*WORK REQUEST:* Set out exactly every line of the entries below, starting at the line that holds "items = pre ++ bad :: rest" and stopping after the line that holds "- cbn [fold_left].".

┌──

(** The two ways a call of [process] on an array can end. *)
Lemma processScraped_cases seen items :
  (forallb (λ item, negb (raises item)) items = true
   ∧ processScraped seen items
     = (Normal (process seen (accepted items)).1, (process seen (accepted items)).2))
  ∨ (∃ pre bad rest e,
       items = pre ++ bad :: rest
       ∧ forallb (λ item, negb (raises item)) items = false
       ∧ judge bad = Raises e
       ∧ processScraped seen items = (Throws e, (process seen (accepted pre)).2)).
Proof.
  destruct (forallb (λ item, negb (raises item)) items) eqn:Hall.
  - left. split; [done |]. unfold processScraped, process. cbn [fst snd].
    by apply processLoop_normal; [apply sameCore_refl |].
  - right. destruct (first_raising items Hall) as (pre & bad & rest & e & -> & Hpre & Hbad).
    exists pre, bad, rest, e. split; [done |]. split; [done |]. split; [done |].
    unfold processScraped, process. cbn [snd].
    by apply processLoop_raises; [apply sameCore_refl | |].
Qed.

(** Records that fail validation leave no trace in what a call returns. *)
Lemma process_valid_only seen ps :
  process seen (List.filter isValidProduct ps) = process seen ps.
Proof.
  assert (Hcore : ∀ ps a b, sameCore a b →
            sameCore (fold_left processOne (List.filter isValidProduct ps) a)
                     (fold_left processOne ps b)).
  { clear. induction ps as [| p ps IH]; intros a b Hab; [done |].
    cbn [List.filter fold_left]. destruct (isValidProduct p) eqn:Hp.
    - cbn [fold_left]. by apply IH, processOne_core.
    - apply IH. destruct Hab as (H1 & H2 & H3). unfold processOne. rewrite Hp.
      by cbn. }
  unfold process.
  destruct (Hcore ps (mkLoop seen [] 0 0) (mkLoop seen [] 0 0) (sameCore_refl _))
    as (H1 & H2 & H3).
  by rewrite H1, H2, H3.
Qed.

└──

*ANSWER TO THE EXERCISE:*
       items = pre ++ bad :: rest
       ∧ forallb (λ item, negb (raises item)) items = false
       ∧ judge bad = Raises e
       ∧ processScraped seen items = (Throws e, (process seen (accepted pre)).2)).
Proof.
  destruct (forallb (λ item, negb (raises item)) items) eqn:Hall.
  - left. split; [done |]. unfold processScraped, process. cbn [fst snd].
    by apply processLoop_normal; [apply sameCore_refl |].
  - right. destruct (first_raising items Hall) as (pre & bad & rest & e & -> & Hpre & Hbad).
    exists pre, bad, rest, e. split; [done |]. split; [done |]. split; [done |].
    unfold processScraped, process. cbn [snd].
    by apply processLoop_raises; [apply sameCore_refl | |].
Qed.

(** Records that fail validation leave no trace in what a call returns. *)
Lemma process_valid_only seen ps :
  process seen (List.filter isValidProduct ps) = process seen ps.
Proof.
  assert (Hcore : ∀ ps a b, sameCore a b →
            sameCore (fold_left processOne (List.filter isValidProduct ps) a)
                     (fold_left processOne ps b)).
  { clear. induction ps as [| p ps IH]; intros a b Hab; [done |].
    cbn [List.filter fold_left]. destruct (isValidProduct p) eqn:Hp.
    - cbn [fold_left]. by apply IH, processOne_core.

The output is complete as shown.